Compute magazine (retry)
Scott Stevens
chenmel at earthlink.net
Wed Oct 19 18:42:11 CDT 2005
On Tue, 18 Oct 2005 10:44:16 +0200
Holger Veit <holger.veit at ais.fraunhofer.de> wrote:
> Somewhere my last posting didn't find its way to the list, although
> there were some downloads of the files below.

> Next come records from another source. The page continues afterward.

(** * Face-indexed photo store: indexing, search and file operations

    A shallow embedding of [database_manager.py] (the SQLite-backed encoding
    store), [face_recognition_engine.py] (the wrapper around the
    [face_recognition] library) and [photo_manager.py] (indexing, similarity
    search, copy / move / delete), followed by the properties of these
    operations.

    Modelling conventions.
    - Python floats (modification times, distances, similarities) are exact
      rationals [Q]; [>=] and [<=] are [Qle_bool].
    - A SQLite table is the list of its rows in insertion order, together with
      the table's AUTOINCREMENT counter.  Storage faults (the [except] branch
      of every store method) are outside the model: the engine always answers.
    - The file system is a finite map from path strings to nodes, with the
      hierarchy POSIX puts on it: an entry lives in the directory named by
      [dirname], a directory is created inside an existing directory, and
      renaming a directory takes along what is below it.  Paths are taken
      in normal form (absolute, no empty, [.] or [..] component); how the
      kernel resolves other spellings, symbolic links, and what a call
      that raises leaves behind are outside the model.
    - The [face_recognition] library is external: its detector and its
      distance function are section variables. *)

From Stdlib Require Import Ascii String QArith Qabs Lqa.
From stdpp Require Import gmap strings list pretty sorting.

Local Open Scope string_scope.

(** ** POSIX path helpers ([os.path]) *)

Module PosixPath.

(** [s.rpartition(sep)] restricted to the case where [sep] occurs: the text
    before and after the last occurrence of [sep]. *)
Fixpoint rpartition (sep : ascii) (s : string) : option (string * string) :=
  match s with
  | EmptyString => None
  | String c r =>
      match rpartition sep r with
      | Some (h, t) => Some (String c h, t)
      | None => if Ascii.eqb c sep then Some (EmptyString, r) else None
      end
  end.

Fixpoint all_char (c : ascii) (s : string) : bool :=
  match s with
  | EmptyString => true
  | String d r => Ascii.eqb d c && all_char c r
  end.

(** [s.rstrip(c)] *)
Fixpoint rstrip (c : ascii) (s : string) : string :=
  match s with
  | EmptyString => EmptyString
  | String d r => if all_char c s then EmptyString else String d (rstrip c r)
  end.
(** * The dependency scraper of [scraper.py], embedded and verified

    The program loads a spreadsheet of library dependencies, visits the
    registry page of each one in a browser, reformats the scraped fields and
    writes the records back as JSON and as a new sheet.

    Conventions of the embedding.
    - A Python [str] is a [string]; each character is read as a code point
      below 256, so the whitespace class of [str.split()] and of the regular
      expression class [\s] is the one Unicode gives to that range.
    - A Python value is a [value]: a [str], a [datetime], or one of the three
      markers pandas puts in an empty cell: the float [nan] in a column that
      holds a text, the [numpy.float64] [nan] in a column that holds
      nothing, and [NaT] in a column of dates.
    - A raised exception is the [Raise] outcome of a [result].
    - The record dictionaries are objects of a [heap], and a Python list of
      records is a list of references into it.
    - The workbook file is given twice: by the cells of its sheets, as
      pandas reads them, and by the titles of its sheets with the cells the
      program sets, as openpyxl keeps them. *)

From Stdlib Require Import Ascii ZArith DecimalString DecimalPos DecimalN.
From stdpp Require Import gmap strings list fin_maps functions.

(** ** Python strings *)

Module Str.

Definition code (c : ascii) : nat := nat_of_ascii c.

(** [str.isspace] on one character, for code points below 256. *)
Definition isspace (c : ascii) : bool :=
  let n := code c in
  ((9 <=? n) && (n <=? 13)) || ((28 <=? n) && (n <=? 32))
  || (n =? 133) || (n =? 160).

(** The class [\d]: below 256 only the ASCII digits are decimal. *)
Definition isdigit (c : ascii) : bool :=
  let n := code c in (48 <=? n) && (n <=? 57).

Definition digit_value (c : ascii) : Z := Z.of_nat (code c) - 48.

(** [str.lower] on one ASCII letter; the month names below are ASCII. *)
Definition lower (c : ascii) : ascii :=
  let n := code c in
  if (65 <=? n) && (n <=? 90) then ascii_of_nat (n + 32) else c.

(** [s.split(sep)] for a one-character separator: every occurrence cuts,
    empty pieces are kept, the result is never empty. *)
Fixpoint split (sep : ascii) (s : string) : list string :=
  match s with
  | EmptyString => [EmptyString]
  | String c s' =>
      if Ascii.eqb c sep then EmptyString :: split sep s'
      else match split sep s' with
           | [] => [String c EmptyString]
           | t :: ts => String c t :: ts
           end
  end.

(** [s.split()]: cut at runs of whitespace, no empty piece is produced.
    [cur] is the piece being read, in reverse. *)
Fixpoint rev_string (acc s : string) : string :=
  match s with
  | EmptyString => acc
  | String c s' => rev_string (String c acc) s'
  end.

Definition flush (cur : string) (k : list string) : list string :=
  match cur with
  | EmptyString => k
  | _ => rev_string EmptyString cur :: k
  end.

Fixpoint split_ws_aux (cur : string) (s : string) : list string :=
  match s with
  | EmptyString => flush cur []
  | String c s' =>
      if isspace c then flush cur (split_ws_aux EmptyString s')
      else split_ws_aux (String c cur) s'
  end.

Definition split_ws (s : string) : list string := split_ws_aux EmptyString s.

(** [sep.join(l)] *)
Fixpoint join (sep : string) (l : list string) : string :=
  match l with
  | [] => EmptyString
  | [x] => x
  | x :: l' => x +:+ sep +:+ join sep l'
  end.

(** [l[-1]] and [l[:-1]] on a list of strings *)
Definition last (l : list string) : string := List.last l EmptyString.
Definition init (l : list string) : list string := removelast l.

Definition contains (c : ascii) (s : string) : Prop :=
  In c (String.list_ascii_of_string s).

Definition all (p : ascii -> bool) (s : string) : bool :=
  forallb p (String.list_ascii_of_string s).

End Str.

(** ** Values, exceptions and outcomes *)

Record datetime := Datetime {
  year : Z; month : Z; day : Z;
  hour : Z; minute : Z; second : Z; microsecond : Z
}.

Inductive value :=
| VStr (s : string)
| VNaN
| VDatetime (d : datetime)
| VNaN64
| VNaT.

Inductive exn :=
| ValueError
| TypeError
| AttributeError
| IndexError
| KeyError (k : string)
| WebDriverException
| UnboundLocalError
| IllegalCharacterError.

Inductive result (A : Type) :=
| Ok (a : A)
| Raise (e : exn).
Arguments Ok {A} a.
Arguments Raise {A} e.

#[global] Instance result_ret : MRet result := fun A a => Ok a.
#[global] Instance result_bind : MBind result := fun A B f r =>
  match r with
  | Ok a => f a
  | Raise e => Raise e
  end.

#[global] Instance datetime_eq_dec : EqDecision datetime.
Proof. solve_decision. Defined.
#[global] Instance value_eq_dec : EqDecision value.
Proof. solve_decision. Defined.
#[global] Instance exn_eq_dec : EqDecision exn.
Proof. solve_decision. Defined.

(** [not x or (type(x) is float and math.isnan(x))]: the test the three
    formatters open with.  The empty string is falsy; [nan] is a truthy
    float that [isnan] accepts; a [datetime] is truthy and no float, and so
    is [NaT]; the [nan] of numpy is truthy and its type is [numpy.float64],
    not [float]. *)
Definition is_absent (v : value) : bool :=
  match v with
  | VStr EmptyString => true
  | VStr _ => false
  | VNaN => true
  | VDatetime _ => false
  | VNaN64 => false
  | VNaT => false
  end.

(** ** The formatters *)

Definition formatLibrary (libName versionNumber : value) : result value :=
  if is_absent libName then Ok VNaN
  else match libName with
       | VStr name =>
           let libNameList := Str.split "-" name in
           let extension := Str.last (Str.split "." (Str.last libNameList)) in
           match versionNumber with
           | VStr version =>
               Ok (VStr (Str.join EmptyString (Str.init libNameList)
                           +:+ "-" +:+ version +:+ "." +:+ extension))
           | _ => Raise TypeError
           end
       | _ => Raise AttributeError
       end.

Definition formatVulnerability (vulnerabilitiesString : value) : result value :=
  if is_absent vulnerabilitiesString then Ok VNaN
  else match vulnerabilitiesString with
       | VStr s =>
           match Str.split_ws s with
           | t :: _ => Ok (VStr t)
           | [] => Raise IndexError
           end
       | _ => Raise AttributeError
       end.
(** C7. Given the sentinel name ["no-data"], either grid reader returns
    status 0, writes no diagnostic, and leaves the not-a-number marker in
    every cell [iyear][ilat][ilon] of the 18 x 360 x 720 grid, whatever
    the files, the buffers and the grid held before. *)
Theorem C7_sentinel_grid_all_nan (fs : bin_fs) (readdata transdata : farray)
    (data : grid) (nskipyr : Z) (iyear ilat ilon : Z) :
  0 <= iyear < 18 -> 0 <= ilat < 360 -> 0 <= ilon < 720 ->
  (exists r, read_and_aggregate_data fs readdata transdata "no-data" data = Some r /\
             stat r = 0 /\ errs r = [] /\ out r iyear ilat ilon = F32.NAN) /\
  (exists r, read_5yr_data fs readdata "no-data" data nskipyr = Some r /\
             stat r = 0 /\ errs r = [] /\ out r iyear ilat ilon = F32.NAN).
Proof.
  intros Hy Hlat Hlon. split.
  - eexists. split; [apply read_and_aggregate_data_no_data|].
    cbn [ret stat errs out]. repeat split. now apply fill_nan_in_range.
  - eexists. split; [apply read_5yr_data_no_data|].
    cbn [ret stat errs out]. repeat split. now apply fill_nan_in_range.
Qed.

(** ** The five-year reader: records kept and records dropped *)

Lemma transpose_5yr_in_range (readdata : farray) (data : grid) (i ilat ilon : Z) :
  0 <= i < NYEAR -> 0 <= ilat < NLAT -> 0 <= ilon < NLON ->
  transpose_5yr readdata data i ilat ilon =
  readdata (i * (NLON * NLAT) + (NLAT * ilon + ilat)).
Proof.
  intros Hy Hlat Hlon. rewrite transpose_5yr_spec. unfold in_range.
  replace ((0 <=? i) && (i <? NYEAR)) with true by (symmetry; zcases).
  replace ((0 <=? ilat) && (ilat <? NLAT)) with true by (symmetry; zcases).
  replace ((0 <=? ilon) && (ilon <? NLON)) with true by (symmetry; zcases).
  reflexivity.
Qed.
(** * vscode-chromium-test: command construction of [ChromiumTestManager]

    A shallow embedding of [src/extension.ts] and of the three earlier
    revisions of that file kept next to it, together with the part of
    Node's [path] module (POSIX flavour, separator ["/"]) and of the
    editor host that the embedded functions call.

    Layout:
    - [JS]      string and array primitives of the language;
    - [Path]    Node's [path.posix]: [extname], [normalize], [join],
                [resolve], [relative];
    - the manager, the host state, and the state-and-exception monad the
      methods run in;
    - the functions of [src/extension.ts];
    - [Rev0], [Rev1], [Rev2]: the revisions [part_000], [part_001],
      [part_002];
    - the workbench (clipboard, status bar, terminals, workspace,
      configuration), [Extension] for the editor side of
      [src/extension.ts], and [Rev0Editor], [Rev1Editor], [Rev2Editor]
      for that of the revisions;
    - [PathFacts]: what the proofs need of the [path] model;
    - the runs of the methods and the properties C1 to C10;
    - [PathBelow] and the properties of the registered commands. *)

From Stdlib Require Import String Ascii List Bool ZArith Lia.
Import ListNotations.

Local Open Scope list_scope.
Local Open Scope string_scope.

(* ------------------------------------------------------------------ *)
(** * Language primitives *)

Module JS.

(** [s.charCodeAt(i)]; [None] stands for [NaN] (index out of range). *)
Definition charCodeAt (s : string) (i : Z) : option ascii :=
  if (i <? 0)%Z then None else String.get (Z.to_nat i) s.
Definition untitled_article : value :=
  VDict [ ("source", VDict [("id", VNone); ("name", VStr "Biztoc.com")]);
          ("publishedAt", VStr "2025-05-29T19:00:05Z");
          ("url", VStr "https://biztoc.com/x/556475519d87d05d") ].

Definition unlinked_article : value :=
  VDict [ ("source", VDict [("id", VNone); ("name", VStr "Biztoc.com")]);
          ("title", VNone);
          ("publishedAt", VStr "2025-05-29T19:00:05Z") ].

Definition unlinked_world : World :=
  stub_world (Some "k3y") captured_at (inl captured_response)
    (Some (VDict [ ("status", VStr "ok"); ("totalResults", VInt 3);
                   ("articles",
                    VList [sample_article_1; unlinked_article;
                           sample_article_3]) ])).

Definition null_articles_world : World :=
  stub_world (Some "k3y") captured_at (inl captured_response)
    (Some (VDict [("status", VStr "ok"); ("articles", VNone)])).



(** ** The date arithmetic on known instants *)

Example isoformat_sample :
  isoformat (mk_datetime 2025 5 29 17 31 15 0) = "2025-05-29T17:31:15".
Proof. reflexivity. Qed.

Example isoformat_micro :
  isoformat (mk_datetime 2024 2 29 23 59 59 123) = "2024-02-29T23:59:59.000123".
Proof. reflexivity. Qed.
(** * Face detection pipeline: shallow embedding of [face_detector.py] and [app.py]

    The development follows the Python modules of the repository.

    - [face_detector]: the command-line application [FaceDetectionApp]
      (FPS bookkeeping, the webcam loop and the video loop).
    - [config]: the detection defaults.
    - [app]: the FastAPI application (the two detection endpoints and the
      websocket handler [websocket_detect]), and a server that runs the
      requests of several clients on the one global detector.
    - [detector]: the detection parameters of [utils/detector.py], which
      is not among the sources, after the specification.
    - [doubles]: stand-ins for the external functions, for the statements
      evaluated on concrete inputs.

    Conventions of the embedding.

    - A Python [float] is a rational ([Q]) and a Python [int] is [Z].
      Where the code turns a float into an integer or into decimals, or
      an integer into a float ([int(..)] of the progress bar, [round(..,
      2)] of the detection time, [float(..)] of a received integer), the
      operations round to the nearest double ([fl]) as Python's do; the
      FPS bookkeeping and the playback delay are computed exactly.  NaN
      and the infinities are outside the model.
    - [time.time()] is an effect: a clock is the sequence of its future
      readings together with the number of readings consumed so far.
    - A raised exception is the [Raise] outcome of a result type; the
      [try]/[finally] and [try]/[except] blocks are written out.
    - Calls on the capture device, the writer, the windows, the detector
      and the websocket are recorded in a trace, oldest first.  Console
      output ([print]) is not recorded.
    - OpenCV, base64 and the Haar cascade are external: they are fields of
      an interface and never given a body here. *)

From Stdlib Require Import ZArith QArith Qround Qpower Qabs String Ascii List Lia.
From stdpp Require Import base option list gmap strings.
Import ListNotations.

Local Open Scope Z_scope.

(** ** Python exceptions and results *)

Inductive exn : Type :=
| TypeError
| ValueError
| BinasciiError          (* binascii.Error, a subclass of ValueError *)
| CvError                (* cv2.error *)
| InvalidParameter       (* the spec's name for a rejected parameter update *)
| JSONDecodeError
| WebSocketDisconnect
| IndexError
| KeyboardInterrupt
| OverflowError          (* a value too large for a float *)
| OSError                (* a file or directory that cannot be made or opened *)
| OtherError.

Inductive res (A : Type) : Type :=
| Ok (a : A)
| Raise (e : exn).
Arguments Ok {A} a.
Arguments Raise {A} e.

Definition res_bind {A B} (r : res A) (k : A -> res B) : res B :=
  match r with
  | Ok a => k a
  | Raise e => Raise e
  end.

(** ** State, exceptions and a trace of effects

    A computation runs on a state [S], appends the external effects it
    performs (of type [E], oldest first) and either returns a value or
    raises.  A raise keeps the state and the effects reached so far. *)

Definition SE (S E A : Type) : Type := S -> res A * list E * S.

#[global] Instance SE_ret {S E} : MRet (SE S E) := fun A a s => (Ok a, [], s).
#[global] Instance SE_bind {S E} : MBind (SE S E) := fun A B k m s =>
  match m s with
  | (Ok a, tr, s') => let '(r, tr', s'') := k a s' in (r, tr ++ tr', s'')
  | (Raise e, tr, s') => (Raise e, tr, s')
  end.

Definition raise {S E A} (e : exn) : SE S E A := fun s => (Raise e, [], s).
Definition get {S E} : SE S E S := fun s => (Ok s, [], s).
Definition modify {S E} (f : S -> S) : SE S E unit := fun s => (Ok tt, [], f s).
Definition emit {S E} (e : E) : SE S E unit := fun s => (Ok tt, [e], s).
Definition lift {S E A} (r : res A) : SE S E A := fun s => (r, [], s).

(** [sat m post s]: run from [s], the computation [m] ends with a result,
    a trace and a state that satisfy [post]. *)
Definition sat {S E A} (m : SE S E A) (post : res A -> list E -> S -> Prop)
  (s : S) : Prop :=
  let '(r, tr, s') := m s in post r tr s'.

(** [except Exception] catches everything but the [BaseException]s that
    are not [Exception]s. *)
Definition is_Exception (e : exn) : bool :=
  match e with
  | KeyboardInterrupt => false
  | _ => true
  end.

(** Detected rectangles, [(x, y, w, h)]. *)
Definition Rect : Type := (Z * Z * Z * Z)%type.

(** ** Rationals standing for floats *)

Definition Qgeb (a b : Q) : bool := Qle_bool b a.   (* a >= b *)
Definition Qgtb (a b : Q) : bool := negb (Qle_bool a b).   (* a > b *)

(** [int(x)] on a float: truncation towards zero. *)
Definition py_int_of_float (q : Q) : Z := Z.quot (Qnum q) (Z.pos (Qden q)).

(** ** Doubles

    A double is a rational [m * 2^k] with [|m| < 2^53] and [-1074 <= k].
    The arithmetic of Python floats is the exact operation followed by
    the rounding to the nearest double, ties to the even significand. *)

(** The nearest integer, ties to even. *)
Definition round_half_even (x : Q) : Z :=
  let f := Qfloor x in
  let r := (x - inject_Z f)%Q in
  if Qgtb (1 # 2) r then f
  else if Qgtb r (1 # 2) then f + 1
  else if Z.even f then f else f + 1.

Definition pow2 (k : Z) : Q := (2 ^ k)%Q.

Definition dyadic (m k : Z) : Q := (inject_Z m * pow2 k)%Q.

(** The binary exponent of a positive rational: [2^e <= q < 2^(e+1)]. *)
Definition ilog2 (q : Q) : Z :=
  let l := Z.log2 (Qnum q) - Z.log2 (Z.pos (Qden q)) in
  if Qle_bool (pow2 l) q then l else l - 1.

(** The double nearest to a positive rational: 53 significant bits, or
    fewer below [2^-1022], where the spacing stays [2^-1074]. *)
Definition fl_pos (q : Q) : Q :=
  let u := Z.max (ilog2 q - 52) (-1074) in
  (inject_Z (round_half_even (q * pow2 (- u))) * pow2 u)%Q.

(** The double nearest to a rational.  A result of [2^1024] or more
    stands for an overflow, which the operations that can reach it check. *)
Definition fl (q : Q) : Q :=
  match Qnum q with
  | Z0 => 0%Q
  | Zpos _ => fl_pos q
  | Zneg _ => (- fl_pos (- q))%Q
  end.

(** [float(n)] on an integer: the nearest double, or [OverflowError]. *)
Definition float_of_int (n : Z) : res Q :=
  let x := fl (inject_Z n) in
  if Qle_bool (pow2 1024) (Qabs x) then Raise OverflowError else Ok x.

(** ** The clock *)

Record Clock : Type := mkClock {
  readings : nat -> Q;     (* the k-th value [time.time()] will return *)
  pos : nat                (* readings consumed so far *)
}.

Definition time_time (c : Clock) : Q * Clock :=
  (readings c (pos c), mkClock (readings c) (S (pos c))).

(** ** [face_detector.py] *)

Module face_detector.

(** *** FPS bookkeeping of [FaceDetectionApp] *)

(** The three attributes set under "FPS calculation" in [__init__].  The
    [detector] attribute is an object of [utils.detector]; its methods
    are the variables of section [Loops] below. *)
Record FaceDetectionApp : Type := mkApp {
  fps_start_time : Q;
  fps_frame_count : Z;
  current_fps : Q
}.

Definition __init__ (c : Clock) : FaceDetectionApp * Clock :=
  let '(t, c) := time_time c in
  (mkApp t 0 0%Q, c).

Definition _update_fps (self : FaceDetectionApp) (c : Clock)
  : Q * FaceDetectionApp * Clock :=
  let self := mkApp (fps_start_time self) (fps_frame_count self + 1)
                    (current_fps self) in
  let '(now, c) := time_time c in
  let elapsed := (now - fps_start_time self)%Q in
  if Qgeb elapsed 1 then
    let fps := (inject_Z (fps_frame_count self) / elapsed)%Q in
    let '(now', c) := time_time c in
    (fps, mkApp now' 0 fps, c)
  else
    (current_fps self, self, c).

(** [n] consecutive calls of [_update_fps]; the returned values, oldest
    first. *)
Fixpoint update_fps_times (n : nat) (self : FaceDetectionApp) (c : Clock)
  : list Q * FaceDetectionApp * Clock :=
  match n with
  | O => ([], self, c)
  | S n =>
      let '(v, self, c) := _update_fps self c in
      let '(vs, self, c) := update_fps_times n self c in
      (v :: vs, self, c)
  end.


(** *** Video properties and the progress bar *)

Definition Point : Type := (Z * Z)%type.
Definition Color : Type := (Z * Z * Z)%type.

(** [progress = frame_count / total_frames if total_frames > 0 else 0] *)
Definition progress (frame_count total_frames : Z) : Q :=
  if 0 <? total_frames then (inject_Z frame_count / inject_Z total_frames)%Q
  else 0%Q.

(** An integer times a float: the integer is converted, the product
    rounded. *)
Definition int_mul_float (n : Z) (x : Q) : Q := fl (fl (inject_Z n) * x).

(** [bar_width = int(width * 0.8)], [bar_start = int(width * 0.1)]; the
    literals are the doubles nearest to 0.8 and 0.1. *)
Definition bar_width (width : Z) : Z :=
  py_int_of_float (int_mul_float width (fl (8 # 10))).
Definition bar_start (width : Z) : Z :=
  py_int_of_float (int_mul_float width (fl (1 # 10))).

(** Right end of the green rectangle:
    [bar_start + int(bar_width * progress)], where [progress] is the
    quotient as a float. *)
Definition bar_fill_end (width frame_count total_frames : Z) : Z :=
  bar_start width
  + py_int_of_float
      (int_mul_float (bar_width width) (fl (progress frame_count total_frames))).

(** The rows of the bar: [height - 20] and [height - 10]. *)
Definition bar_top (height : Z) : Z := height - 20.
Definition bar_bottom (height : Z) : Z := height - 10.

(** [delay = int(1000 / fps) if fps > 0 else 33] *)
Definition delay (fps : Q) : Z :=
  if Qgtb fps 0 then py_int_of_float (1000 / fps) else 33.

(** *** The external world of the loops *)

(** Methods of [self.detector] (module [utils.detector]) and the OpenCV
    drawing primitive, over an abstract type of frames. *)
Class Cv (Frame : Type) : Type := {
  process_frame : Frame -> Frame * list Rect;
  draw_info : Frame -> Z -> Q -> Frame;
  rectangle : Frame -> Point -> Point -> Color -> Frame
}.

(** Effects on the capture device, the writer and the windows, in the
    order they happen. *)
Inductive event (Frame : Type) : Type :=
| EvCapOpen
| EvCapSet (prop value : Z)
| EvCapRead (ret : bool)
| EvCapRelease
| EvWriterOpen
| EvWriterWrite (f : Frame)
| EvWriterRelease
| EvImshow (f : Frame)
| EvWaitKey (delay : Z)
| EvImwrite (screenshot : Z) (f : Frame)
| EvDestroyAllWindows.
Arguments EvCapOpen {Frame}.
Arguments EvCapSet {Frame} prop value.
Arguments EvCapRead {Frame} ret.
Arguments EvCapRelease {Frame}.
Arguments EvWriterOpen {Frame}.
Arguments EvWriterWrite {Frame} f.
Arguments EvWriterRelease {Frame}.
Arguments EvImshow {Frame} f.
Arguments EvWaitKey {Frame} delay.
Arguments EvImwrite {Frame} screenshot f.
Arguments EvDestroyAllWindows {Frame}.

Definition is_cap_read {Frame} (e : event Frame) : bool :=
  match e with EvCapRead _ => true | _ => false end.
Definition is_cap_open {Frame} (e : event Frame) : bool :=
  match e with EvCapOpen => true | _ => false end.
Definition is_writer_open {Frame} (e : event Frame) : bool :=
  match e with EvWriterOpen => true | _ => false end.
Definition is_cap_release {Frame} (e : event Frame) : bool :=
  match e with EvCapRelease => true | _ => false end.
Definition is_writer_release {Frame} (e : event Frame) : bool :=
  match e with EvWriterRelease => true | _ => false end.

(** How often an event of the given kind occurs in a trace. *)
Definition occurrences {Frame} (kind : event Frame -> bool)
  (tr : list (event Frame)) : nat :=
  length (List.filter kind tr).

(** The frames displayed, the frames written to the recording and the
    numbers of the screenshots saved, in the order of a trace; and the
    number of successful reads. *)
Definition shown {Frame} (tr : list (event Frame)) : list Frame :=
  omap (fun e => match e with EvImshow f => Some f | _ => None end) tr.
Definition written {Frame} (tr : list (event Frame)) : list Frame :=
  omap (fun e => match e with EvWriterWrite f => Some f | _ => None end) tr.
Definition screenshots {Frame} (tr : list (event Frame)) : list Z :=
  omap (fun e => match e with EvImwrite n _ => Some n | _ => None end) tr.
Definition frames_read {Frame} (tr : list (event Frame)) : nat :=
  occurrences (fun e => match e with EvCapRead true => true | _ => false end) tr.

(** The events around the loop: opening and configuring the capture,
    opening the writer, and the [finally] block. *)
Definition plumbing {Frame} (e : event Frame) : Prop :=
  match e with
  | EvCapOpen | EvCapSet _ _ | EvWriterOpen
  | EvCapRelease | EvWriterRelease | EvDestroyAllWindows => True
  | _ => False
  end.

(** The external calls of a loop body that may raise. *)
Inductive stage : Type :=
| AtRead | AtProcess | AtDrawInfo | AtRectangle | AtImshow | AtWrite
| AtWaitKey | AtMakedirs | AtImwrite.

> Retry (with few typo corrections)::
>
> Hi,
> for quite some time I have some magazines of COMPUTE ("Club Of
> Microprocessor Programmers, Users and Technical Experts"), a newsletter
> sponsored by National Semiconductor, lying around which I consider
> worthwhile to be conserved for the past. The date I am talking about is
> around 1975..1977.
>
> Some questions:
> 1. I have only some issues, namely V2N7...V2N12, V3N4...V3N7. Does
> anyone have other issues (and is willing to scan or copy those)? I'd be
> very interested in this epoch.
>
> 2. Scanning: You find a sample issue at
> http://www.ais.fraunhofer.de/~veit/v2n7.pdf (2MB). This was scanned B&W
> 400dpi, stored as TIF and converted with Acrobat. My problem is that
> even with this some listing pages are barely readable, see page 5 for
> example. This is probably because of lack of contrast; the magazine is
> printed on light brown paper with dark brown text; other issues use blue
> or green text color which is probably even less readable in a scan. If
> one scans in color with 600dpi (as in sample
> http://www.ais.fraunhofer.de/~veit/3x.pdf, 2MB) this will result in much
> larger files - the raw TIF is 95MB on my disk, which is not a diskspace
> issue for me, but for downloaders; expect a single issue to be 40MB and
> more in size.
> Do the "professional scanners" here, like Al, have a recommendation for
> resolving this?
>
I am far from 'professional' but I always scan with grayscale and then use a good image editor (I like Micrographx Picture Publisher) that has filters to establish a threshold. That way I have a static image to work with. When it's done it gets saved (for distribution) as one-bit and I often archive the original grayscale scans, which are too big to distribute. The big chunk eraser tool is good for cleaning up the stray pixels once it's a one-bit image.